■ Task description:
From the listing below, select every line where the word "ConnWrite" appears.

■ Dataset extract:
(** C5. The model [n = 3], [t = [0, 1, 2]], [phi = [0.02, 0.03, 0.04]],
    [sigma = [0, 0.2, 0.25]], advanced to [u = 0.5] by a driver that
    realizes [B = [0, 0.1, 0.05]]: the call returns [j = 1], writes
    [0.03 * exp(0.2*0.1 - 0.2^2*0.5/2) - 0.2^2*(0 - 0.5)^2/2] in [buf[1]]
    and [0.04 * exp(0.25*0.05 - 0.25^2*0.5/2) - 0.25^2*(1 - 0.5)^2/2] in
    [buf[2]], and leaves [buf[0]] as it was. *)
Theorem advance_worked_example (b b' : brownian) (r r' : rng) f0 f1 f2 :
  brownian_advance 0.5 r b = (b', r') ->
  brownian_at b' = [0; 0.1; 0.05] ->
  advance 0.5 (State (Lmm [0; 1; 2] [0.02; 0.03; 0.04] [0; 0.2; 0.25] b)
                     [f0; f1; f2] r) =
  (inr 1%nat,
   State (Lmm [0; 1; 2] [0.02; 0.03; 0.04] [0; 0.2; 0.25] b')
     [f0;
      0.03 * exp (0.2 * 0.1 - 0.2 ^ 2 * 0.5 / 2) - 0.2 ^ 2 * (0 - 0.5) ^ 2 / 2;
      0.04 * exp (0.25 * 0.05 - 0.25 ^ 2 * 0.5 / 2)
        - 0.25 ^ 2 * (1 - 0.5) ^ 2 / 2]
     r').
Proof.
  intros Hadv HB. rewrite <- !forward_formula.
  exact (example_advance b b' r r' 0 0.1 0.05 f0 f1 f2 Hadv HB).
Qed.

End RealFacts.

(** * The examples on the scripted driver *)

Section Examples.

Local Open Scope R_scope.

Lemma example_lmm_new :
  lmm_new 3 example_t example_phi example_sigma 3%nat = Some example_lmm.
Proof. reflexivity. Qed.

Lemma example_state_advance :
  advance 0.5 example_state =
  (inr 1%nat,
   State (Lmm example_t example_phi example_sigma
              (Scripted 0.5 [0; 0.1; 0.05]))
     [0;
      0.03 * exp (0.2 * 0.1 - 0.2 * 0.2 * 0.5 / 2)
        - 0.2 * 0.2 * (0 - 0.5) * (0 - 0.5) / 2;
      0.04 * exp (0.25 * 0.05 - 0.25 * 0.25 * 0.5 / 2)
        - 0.25 * 0.25 * (1 - 0.5) * (1 - 0.5) / 2]
     []).
Proof. by apply (example_advance _ _ _ _ 0 0.1 0.05). Qed.

Lemma example_state_throws :
  advance 2 example_state = (inl OutOfRange, example_state).
Proof.
  apply advance_throws. split; [|done].
  unfold upper_bound, example_state, example_lmm, example_t.
  cbn -[Rltb]. by eval_Rltb.
Qed.

Lemma narrow_state_dimension :
  length (brownian_at (B (self (advanced 0.5 narrow_state)))) = 2%nat.
Proof. reflexivity. Qed.

(** *** Instances of the theorems *)

Lemma advance_samples_forward_witness :
  exists s', advance 0.5 example_state = (inr 1%nat, s') /\
    exists B_2, brownian_at (B (self s')) !! 2%nat = Some B_2 /\
      buf s' !! 2%nat =
        Some (0.04 * exp (0.25 * B_2 - 0.25 ^ 2 * 0.5 / 2)
              - 0.25 ^ 2 * (1 - 0.5) ^ 2 / 2).
Proof.
  eexists. split; [exact example_state_advance|].
  destruct (advance_samples_forward _ _ _ _ example_state_advance)
    as [_ Hall].
  destruct (Hall 2%nat) as (phi_k & sigma_k & B_k & Hp & Hs & Hb & Hx).
  { simpl. lia. }
  destruct Hx as (t_k1 & Ht & Hx).
  exists B_k. split; [exact Hb|].
  injection Hp as <-. injection Hs as <-. injection Ht as <-. exact Hx.
Defined.

Lemma advance_returns_first_above_witness :
  exists s' t_j1 t_j, advance 0.5 example_state = (inr 1%nat, s') /\
    t_before example_t 1 = Some t_j1 /\ example_t !! 1%nat = Some t_j /\
    t_j1 <= 0.5 < t_j.
Proof.
  destruct (advance_returns_first_above 0.5 example_state 2)
    as [_ Hfirst].
  { exact example_increasing. }
  { reflexivity. }
  { lra. }
  { lra. }
  destruct (Hfirst _ _ example_state_advance)
    as (t_j1 & t_j & Hj1 & Hj & Hu & _).
  eexists _, t_j1, t_j. split; [exact example_state_advance|].
  split; [exact Hj1|]. split; [exact Hj|exact Hu].
Defined.

Lemma advance_throws_iff_past_last_witness :
  exists s', advance 2 example_state = (inl OutOfRange, s').
Proof.
  destruct (advance_throws_iff_past_last 2 example_state 2)
    as [Hthrow _].
  { exact example_increasing. }
  { reflexivity. }
  apply Hthrow. lra.
Defined.

Lemma advance_writes_from_j_witness :
  exists s', advance 0.5 example_state = (inr 1%nat, s') /\
    length (buf s') = 3%nat /\ buf s' !! 0%nat = Some 0.
Proof.
  eexists. split; [exact example_state_advance|].
  destruct (advance_writes_from_j _ _ _ _ example_state_advance)
    as (Hlen & Hbelow & _).
  split; [exact Hlen|]. apply (Hbelow 0%nat). lia.
Defined.

Lemma advance_worked_example_witness :
  advance 0.5
    (State (Lmm [0; 1; 2] [0.02; 0.03; 0.04] [0; 0.2; 0.25]
                (Scripted 0 [0; 0; 0]))
           [7; 8; 9] [[0; 0.1; 0.05]]) =
  (inr 1%nat,
   State (Lmm [0; 1; 2] [0.02; 0.03; 0.04] [0; 0.2; 0.25]
              (Scripted 0.5 [0; 0.1; 0.05]))
     [7;
      0.03 * exp (0.2 * 0.1 - 0.2 ^ 2 * 0.5 / 2) - 0.2 ^ 2 * (0 - 0.5) ^ 2 / 2;
      0.04 * exp (0.25 * 0.05 - 0.25 ^ 2 * 0.5 / 2)
        - 0.25 ^ 2 * (1 - 0.5) ^ 2 / 2]
     []).
Proof. apply advance_worked_example; reflexivity. Defined.
Definition plus (c : ascii -> bool) : atom := Atom c 1 None.
Definition once (c : ascii -> bool) : atom := Atom c 1 (Some 1).
Definition opt (c : ascii -> bool) : atom := Atom c 0 (Some 1).
Definition times (c : ascii -> bool) (n : nat) : atom := Atom c n (Some n).
Definition between (c : ascii -> bool) (n m : nat) : atom := Atom c n (Some m).
Definition at_least (c : ascii -> bool) (n : nat) : atom := Atom c n None.

(** [[a-zA-Z0-9._%+-]+@[a-zA-Z0-9.-]+\.[a-zA-Z]{2,}] *)
Definition email_pattern : pattern :=
  [ plus (fun c => is_az c || isdigit c || one_of "._%+-" c);
    once (is_char "@");
    plus (fun c => is_az c || isdigit c || one_of ".-" c);
    once (is_char ".");
    at_least is_az 2 ].

(** [\d{2,4}[-\s]?\d{3,4}[-\s]?\d{3,4}] *)
Definition phone_pattern : pattern :=
  [ between isdigit 2 4; opt is_sep; between isdigit 3 4; opt is_sep;
    between isdigit 3 4 ].

(** [\d{4}[-\s]?\d{4}[-\s]?\d{4}[-\s]?\d{4}] *)
Definition credit_card_pattern : pattern :=
  [ times isdigit 4; opt is_sep; times isdigit 4; opt is_sep;
    times isdigit 4; opt is_sep; times isdigit 4 ].

(** [\d{3}[-\s]?\d{2}[-\s]?\d{4}] *)
Definition ssn_pattern : pattern :=
  [ times isdigit 3; opt is_sep; times isdigit 2; opt is_sep;
    times isdigit 4 ].

(** ** Structured values *)

(** A scalar that is none of [None], [bool], [int], [str] (a float, a
    [Decimal], [bytes], a date) is kept as the two texts the engine can
    observe of it: what [str()] and what [repr()] print. *)
Inductive scalar : Type :=
| SNone
| SBool (b : bool)
| SInt (n : Z)
| SStr (s : str)
| SOther (shown printed : str).

#[local] Set Warnings "-register-all".

(** A [dict] keeps its insertion order: a list of entries, with distinct
    keys when it is well formed. *)
Inductive value : Type :=
| VScalar (x : scalar)
| VDict (items : list (str * value))
| VList (elems : list value).

Abbreviation dict := (list (str * value)).

Definition VStr (s : str) : value := VScalar (SStr s).

Definition is_None (v : value) : bool :=
  match v with
  | VScalar SNone => true
  | _ => false
  end.

(** *** [str()] and [repr()] *)

Definition str_of_int (n : Z) : str := NilZero.string_of_int (Z.to_int n).

Definition hex_digit (n : N) : ascii :=
  if (n <? 10)%N then ascii_of_N (48 + n) else ascii_of_N (87 + n).

(** Characters [repr] writes as an escape: the C0 controls and DEL, the C1
    controls, the no-break space and the soft hyphen. *)
Definition unprintable (c : ascii) : bool :=
  let n := code c in
  ((n <? 32) || (127 <=? n) && (n <=? 160) || (n =? 173))%N.

Definition repr_char (quote c : ascii) : str :=
  if Ascii.eqb c quote || Ascii.eqb c "\"%char then ["\"%char; c]
  else if Ascii.eqb c "009"%char then "\t"
  else if Ascii.eqb c "010"%char then "\n"
  else if Ascii.eqb c "013"%char then "\r"
  else if unprintable c then
    let n := code c in
    lit "\x" ++ [hex_digit (n / 16); hex_digit (n mod 16)]
  else [c].

Definition repr_str (s : str) : str :=
  let quote :=
    if has_char "'"%char s && negb (has_char "034"%char s)
    then "034"%char else "'"%char in
  [quote] ++ flat_map (repr_char quote) s ++ [quote].

Definition str_scalar (x : scalar) : str :=
  match x with
  | SNone => "None"
  | SBool true => "True"
  | SBool false => "False"
  | SInt n => str_of_int n
  | SStr s => s
  | SOther shown _ => shown
  end.

Definition repr_scalar (x : scalar) : str :=
  match x with
  | SStr s => repr_str s
  | SOther _ printed => printed
  | _ => str_scalar x
  end.

(** [sep.join(pieces)] *)
Fixpoint join (sep : str) (pieces : list str) : str :=
  match pieces with
  | [] => []
  | [p] => p
  | p :: rest => p ++ sep ++ join sep rest
  end.

Fixpoint py_repr (v : value) : str :=
  match v with
  | VScalar x => repr_scalar x
  | VDict items =>
      lit "{" ++
      join ", " (map (fun kv => let '(k, x) := kv in
                                repr_str k ++ lit ": " ++ py_repr x) items) ++
      lit "}"
  | VList elems => lit "[" ++ join ", " (map py_repr elems) ++ lit "]"
  end.

Definition py_str (v : value) : str :=
  match v with
  | VScalar x => str_scalar x
  | _ => py_repr v
  end.


(** ** Settings ([src/config.py]) *)

Module Settings.

Record t : Type := {
  enable_data_masking : bool;
  masked_fields : str
}.

(** The defaults of the two fields. *)
Definition default : t :=
  {| enable_data_masking := true;
     masked_fields := "email,phone,ssn,credit_card,password" |}.

Definition masked_fields_list (self : t) : list str :=
  map (fun f => lower (strip f)) (split "," (masked_fields self)).

End Settings.

(** ** DataMasker *)

Record DataMasker : Type := {
  masked_fields : list str;
  enabled : bool
}.

(** [masked_fields or settings.masked_fields_list]: an absent argument and
    an empty list are both falsy. *)
Definition DataMasker__init__ (settings : Settings.t)
    (masked_fields : option (list str)) : DataMasker :=
  {| masked_fields :=
       match masked_fields with
       | Some (f :: fs) => f :: fs
       | _ => Settings.masked_fields_list settings
       end;
     enabled := Settings.enable_data_masking settings |}.
(** * sntp: a one-shot SNTP client (sntp.go)

    Shallow embedding of [sntp.go] and of the parts of the Go library the
    program goes through: [encoding/binary] with [binary.BigEndian] on the
    [packet] struct, [io.ReadFull], [time.Unix], [Time.Sub], [Time.Add] and
    the float64 arithmetic of [printTime] (IEEE 754 binary64, taken from the
    Standard Library's [SpecFloat]). *)

From Stdlib Require Import String.
From Stdlib Require Import ZArith List Bool Lia.
From Stdlib Require Import Strings.Byte.
From Stdlib Require Import Floats.SpecFloat.
Import ListNotations.

Local Open Scope Z_scope.

(** ** Machine integers *)

(** [uint32(z)]: the low 32 bits. *)
Definition uint32 (z : Z) : Z := z mod 2 ^ 32.

(** [int64(z)]: two's complement wrap-around on 64 bits. *)
Definition int64 (z : Z) : Z := (z + 2 ^ 63) mod 2 ^ 64 - 2 ^ 63.

(** [int8(z)]: two's complement wrap-around on 8 bits. *)
Definition int8 (z : Z) : Z := (z + 2 ^ 7) mod 2 ^ 8 - 2 ^ 7.

Definition is_uint32 (z : Z) : Prop := 0 <= z < 2 ^ 32.
Definition is_int8 (z : Z) : Prop := - 2 ^ 7 <= z < 2 ^ 7.

(** ** Bytes *)

(** [byte(z)] / [uint8(z)]: the low 8 bits of [z]. *)
Definition byte_of_Z (z : Z) : byte :=
  Byte.of_bits
    (Z.testbit z 0, (Z.testbit z 1, (Z.testbit z 2, (Z.testbit z 3,
    (Z.testbit z 4, (Z.testbit z 5, (Z.testbit z 6, Z.testbit z 7))))))).

(** The unsigned value of a byte, as [uint32(b)] widens it. *)
Definition Z_of_byte (b : byte) : Z := Z.of_N (Byte.to_N b).

(** ** The packet struct (sntp.go, lines 44-60) *)

Record packet : Type := mkPacket {
  Settings       : byte;  (* uint8 *)
  Stratum        : byte;  (* uint8 *)
  Poll           : Z;     (* int8 *)
  Precision      : Z;     (* int8 *)
  RootDelay      : Z;     (* uint32 *)
  RootDispersion : Z;
  ReferenceID    : Z;
  RefTimeSec     : Z;
  RefTimeFrac    : Z;
  OrigTimeSec    : Z;
  OrigTimeFrac   : Z;
  RxTimeSec      : Z;
  RxTimeFrac     : Z;
  TxTimeSec      : Z;
  TxTimeFrac     : Z
}.

(** The values a [packet] can hold: every field within its Go type. *)
Definition wf_packet (p : packet) : Prop :=
  is_int8 (Poll p) /\ is_int8 (Precision p) /\
  is_uint32 (RootDelay p) /\ is_uint32 (RootDispersion p) /\
  is_uint32 (ReferenceID p) /\
  is_uint32 (RefTimeSec p) /\ is_uint32 (RefTimeFrac p) /\
  is_uint32 (OrigTimeSec p) /\ is_uint32 (OrigTimeFrac p) /\
  is_uint32 (RxTimeSec p) /\ is_uint32 (RxTimeFrac p) /\
  is_uint32 (TxTimeSec p) /\ is_uint32 (TxTimeFrac p).

(** [&packet{Settings: s}]: every field left out is the zero value. *)
Definition request (s : byte) : packet :=
  mkPacket s x00 0 0 0 0 0 0 0 0 0 0 0 0 0.

(** [&packet{}] *)
Definition zero_packet : packet := request x00.

(** ** encoding/binary, big endian *)

(** [binary.BigEndian.PutUint32] *)
Definition PutUint32 (v : Z) : list byte :=
  [ byte_of_Z (Z.shiftr v 24); byte_of_Z (Z.shiftr v 16);
    byte_of_Z (Z.shiftr v 8); byte_of_Z v ].

(** [binary.BigEndian.Uint32] on the four bytes [b0 b1 b2 b3]. *)
Definition Uint32 (b0 b1 b2 b3 : byte) : Z :=
  Z.lor (Z.lor (Z.lor (Z_of_byte b3) (Z.shiftl (Z_of_byte b2) 8))
               (Z.shiftl (Z_of_byte b1) 16))
        (Z.shiftl (Z_of_byte b0) 24).

(** The encoder of [binary.Write] walks the struct fields in order and
    appends each one to its buffer. *)
Definition e_uint8 (b : byte) : list byte := [b].
Definition e_int8 (z : Z) : list byte := [byte_of_Z z].
Definition e_uint32 (v : Z) : list byte := PutUint32 v.

Definition encode (p : packet) : list byte :=
  e_uint8 (Settings p) ++ e_uint8 (Stratum p) ++
  e_int8 (Poll p) ++ e_int8 (Precision p) ++
  e_uint32 (RootDelay p) ++ e_uint32 (RootDispersion p) ++
  e_uint32 (ReferenceID p) ++
  e_uint32 (RefTimeSec p) ++ e_uint32 (RefTimeFrac p) ++
  e_uint32 (OrigTimeSec p) ++ e_uint32 (OrigTimeFrac p) ++
  e_uint32 (RxTimeSec p) ++ e_uint32 (RxTimeFrac p) ++
  e_uint32 (TxTimeSec p) ++ e_uint32 (TxTimeFrac p).

(** The size [binary.Read] and [binary.Write] compute for [packet]. *)
Definition packet_size : nat := 48.

(** The decoder of [binary.Read] keeps an offset into its buffer; here the
    buffer left to read is threaded through. *)
Definition decoder (A : Type) : Type := list byte -> option (A * list byte).

Definition dret {A} (a : A) : decoder A := fun buf => Some (a, buf).

Definition dbind {A B} (m : decoder A) (k : A -> decoder B) : decoder B :=
  fun buf =>
    match m buf with
    | Some (a, rest) => k a rest
    | None => None
    end.

Declare Scope decoder_scope.
Delimit Scope decoder_scope with dec.
Notation "x <- m ;; k" := (dbind m (fun x => k))
  (at level 61, m at next level, right associativity) : decoder_scope.

Definition d_uint8 : decoder byte :=
  fun buf =>
    match buf with
    | b :: rest => Some (b, rest)
    | [] => None
    end.

Definition d_int8 : decoder Z :=
  (b <- d_uint8 ;; dret (int8 (Z_of_byte b)))%dec.

Definition d_uint32 : decoder Z :=
  (b0 <- d_uint8 ;; b1 <- d_uint8 ;; b2 <- d_uint8 ;; b3 <- d_uint8 ;;
   dret (Uint32 b0 b1 b2 b3))%dec.

Definition d_packet : decoder packet :=
  (settings <- d_uint8 ;; stratum <- d_uint8 ;;
   poll <- d_int8 ;; precision <- d_int8 ;;
   rootDelay <- d_uint32 ;; rootDispersion <- d_uint32 ;;
   referenceID <- d_uint32 ;;
   refTimeSec <- d_uint32 ;; refTimeFrac <- d_uint32 ;;
   origTimeSec <- d_uint32 ;; origTimeFrac <- d_uint32 ;;
   rxTimeSec <- d_uint32 ;; rxTimeFrac <- d_uint32 ;;
   txTimeSec <- d_uint32 ;; txTimeFrac <- d_uint32 ;;
   dret (mkPacket settings stratum poll precision rootDelay rootDispersion
           referenceID refTimeSec refTimeFrac origTimeSec origTimeFrac
           rxTimeSec rxTimeFrac txTimeSec txTimeFrac))%dec.

(** ** Errors and the connection *)

Inductive error : Type :=
| EOF                    (* io.EOF *)
| ErrUnexpectedEOF       (* io.ErrUnexpectedEOF *)
| ErrDeadlineExceeded    (* os.ErrDeadlineExceeded, the i/o timeout *)
| ErrNet (code : nat).   (* any other error of the net package *)

(** What the connection delivers to the reads of one run: the bytes that
    arrive, and the error the read after the last of them ends with (the
    deadline passing, the connection closing, ...). [io.ReadFull] asks for
    what is still missing of its buffer until it is full or a read fails, so
    only the concatenation of the chunks read matters here. *)
Record incoming : Type := mkIncoming {
  arrived  : list byte;
  read_err : error
}.

(** [io.ReadFull(r, buf)] with [len(buf) = n], that is [io.ReadAtLeast]
    with [min = len(buf)]: the buffer when it was filled; otherwise the
    error of the failed read, [io.EOF] becoming [io.ErrUnexpectedEOF] when
    some bytes had been read. *)
Definition ReadFull (r : incoming) (n : nat) : error + list byte :=
  if (n <=? length (arrived r))%nat then inr (firstn n (arrived r))
  else
    match arrived r, read_err r with
    | _ :: _, EOF => inl ErrUnexpectedEOF
    | _, e => inl e
    end.

(** [binary.Read(conn, binary.BigEndian, data)]: read [packet_size] bytes,
    and only then decode them into the struct [data] points to. The result
    is that struct after the call, and the error returned. (The buffer
    handed to the decoder always holds [packet_size] bytes, so the last
    branch is never taken.) *)
Definition binary_Read (r : incoming) (data : packet) : packet * option error :=
  match ReadFull r packet_size with
  | inl e => (data, Some e)
  | inr buf =>
      match d_packet buf with
      | Some (p, _) => (p, None)
      | None => (data, Some ErrUnexpectedEOF)
      end
  end.

(** The same read on a connection that delivers whole datagrams, as a
    UDP connection does: each [conn.Read] of [io.ReadAtLeast]'s loop takes
    the next datagram and keeps what fits in the room left in the buffer,
    the rest of that datagram being dropped; the loop ends when the buffer
    is full or when no datagram is left and the read fails with [err].
    [room] is what is still missing, [got] what has been read. *)
Fixpoint read_datagrams (ds : list (list byte)) (err : error)
    (room : nat) (got : list byte) {struct ds} : error + list byte :=
  match room with
  | O => inr got
  | S _ =>
      match ds with
      | [] =>
          inl match got, err with
              | _ :: _, EOF => ErrUnexpectedEOF
              | _, e => e
              end
      | d :: ds' =>
          read_datagrams ds' err (room - length (firstn room d))
            (got ++ firstn room d)
      end
  end.

Definition ReadFull_datagrams (ds : list (list byte)) (err : error)
    (n : nat) : error + list byte :=
  read_datagrams ds err n [].

(** ** package time *)

(** A [time.Time] as its wall clock reading: seconds since the Unix epoch
    and nanoseconds within the second. *)
Record Time : Type := mkTime {
  sec  : Z;
  nsec : Z
}.

(** A [time.Duration] is an [int64] count of nanoseconds. *)
Definition Duration : Type := Z.

Definition Second : Duration := 1000000000.
Definition minDuration : Duration := - 2 ^ 63.
Definition maxDuration : Duration := 2 ^ 63 - 1.

(** [time.Unix(sec, nsec)]: [nsec] outside [0, 1e9) is carried into the
    seconds. Go's [/] on integers truncates: [Z.quot]. *)
Definition Unix (s n : Z) : Time :=
  if (n <? 0) || (1000000000 <=? n) then
    let q := Z.quot n 1000000000 in
    let s' := int64 (s + q) in
    let n' := int64 (n - int64 (q * 1000000000)) in
    if n' <? 0 then mkTime (int64 (s' - 1)) (n' + 1000000000)
    else mkTime s' n'
  else mkTime s n.

(** [t.Sub(u)] on wall clock readings: the difference in nanoseconds, and
    the largest or smallest [Duration] when it does not fit one. *)
Definition Sub (t u : Time) : Duration :=
  let d := (sec t - sec u) * Second + (nsec t - nsec u) in
  if d <? minDuration then minDuration
  else if maxDuration <? d then maxDuration
  else d.

(** [t.Add(d)] *)
Definition Add (t : Time) (d : Duration) : Time :=
  let dsec := Z.quot d 1000000000 in
  let n := nsec t + Z.rem d 1000000000 in
  if 1000000000 <=? n then mkTime (sec t + dsec + 1) (n - 1000000000)
  else if n <? 0 then mkTime (sec t + dsec - 1) (n + 1000000000)
  else mkTime (sec t + dsec) n.

(** ** float64 *)

(** IEEE 754 binary64: 53 bits of precision, infinities at exponent 1024. *)
Definition prec : Z := 53.
Definition emax : Z := 1024.

Definition float64 : Type := spec_float.

(** [float64(z)] for an integer [z]: the nearest float64, ties to even. *)
Definition float64_of_Z (z : Z) : float64 := binary_normalize prec emax z 0 false.

(** [x - y] on float64. *)
Definition float64_sub (x y : float64) : float64 := SFsub prec emax x y.

(** [int64(x)] for a float64 [x]: the fraction is discarded (truncation
    towards zero). Go leaves the result to the implementation when the value
    does not fit; amd64 gives the smallest int64, which is what is taken
    here. *)
Definition int64_of_float64 (x : float64) : Z :=
  match x with
  | S754_zero _ => 0
  | S754_finite s m e =>
      let t := cond_Zopp s (Z.shiftl (Zpos m) e) in
      if (- 2 ^ 63 <=? t) && (t <? 2 ^ 63) then t else - 2 ^ 63
  | S754_infinity _ | S754_nan => - 2 ^ 63
  end.

(** The integer a float64 is, when it is one. *)
Definition float64_integer (x : float64) : option Z :=
  match x with
  | S754_zero _ => Some 0
  | S754_finite s m e =>
      if 0 <=? e then Some (cond_Zopp s (Zpos m * 2 ^ e))
      else if Zpos m mod 2 ^ (- e) =? 0
           then Some (cond_Zopp s (Zpos m / 2 ^ (- e)))
           else None
  | S754_infinity _ | S754_nan => None
  end.

(** ** The program *)

Definition ntpEpochOffset : Z := 2208988800.

(** What a run does to the outside, in order. [Dial] and [SetDeadline]
    record the call, whether or not it then reports an error; [ConnWrite]
    records a datagram that went out, that is a [conn.Write] that reported
    no error. *)
Inductive event : Type :=
| Dial (network host : string)       (* net.Dial *)
| SetDeadline (t : Time)             (* conn.SetDeadline *)
| ConnWrite (bs : list byte)         (* a datagram sent by conn.Write *)
| Println_time (t : Time)            (* a time.Time on standard output *)
| Println_duration (d : Duration)    (* a time.Duration on standard output *)
| Fatal (msg : string) (e : error)   (* the message of log.Fatal / log.Fatalf *)
| Close.                             (* the deferred conn.Close *)

(** What a run is given once [flag.Parse] has returned: the value of the
    [-e] flag when the command line had one, the successive readings of
    [time.Now], and how each operation on the network goes. *)
Record world : Type := mkWorld {
  flag_e          : option string;
  clock           : nat -> Time;
  dial_err        : option error;
  setdeadline_err : option error;
  write_err       : option error;
  reply           : incoming
}.

Record state : Type := mkState {
  ticks : nat;          (* calls of time.Now so far *)
  trace : list event    (* events so far, oldest first *)
}.

(** [log.Fatal] ends the process with [os.Exit(1)]. *)
Inductive outcome (A : Type) : Type :=
| Returned (a : A)
| Exited (code : Z).
Arguments Returned {A} a.
Arguments Exited {A} code.

Definition M (A : Type) : Type := world -> state -> state * outcome A.

Definition ret {A} (a : A) : M A := fun _ st => (st, Returned a).

Definition bind {A B} (m : M A) (k : A -> M B) : M B :=
  fun w st =>
    match m w st with
    | (st', Returned a) => k a w st'
    | (st', Exited c) => (st', Exited c)
    end.

Declare Scope prog_scope.
Delimit Scope prog_scope with prog.
Notation "x <- m ;; k" := (bind m (fun x => k))
  (at level 61, m at next level, right associativity) : prog_scope.
Notation "m ;;; k" := (bind m (fun _ => k))
  (at level 61, right associativity) : prog_scope.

■ Result of this exercise:
    record the call, whether or not it then reports an error; [ConnWrite]
| ConnWrite (bs : list byte)         (* a datagram sent by conn.Write *)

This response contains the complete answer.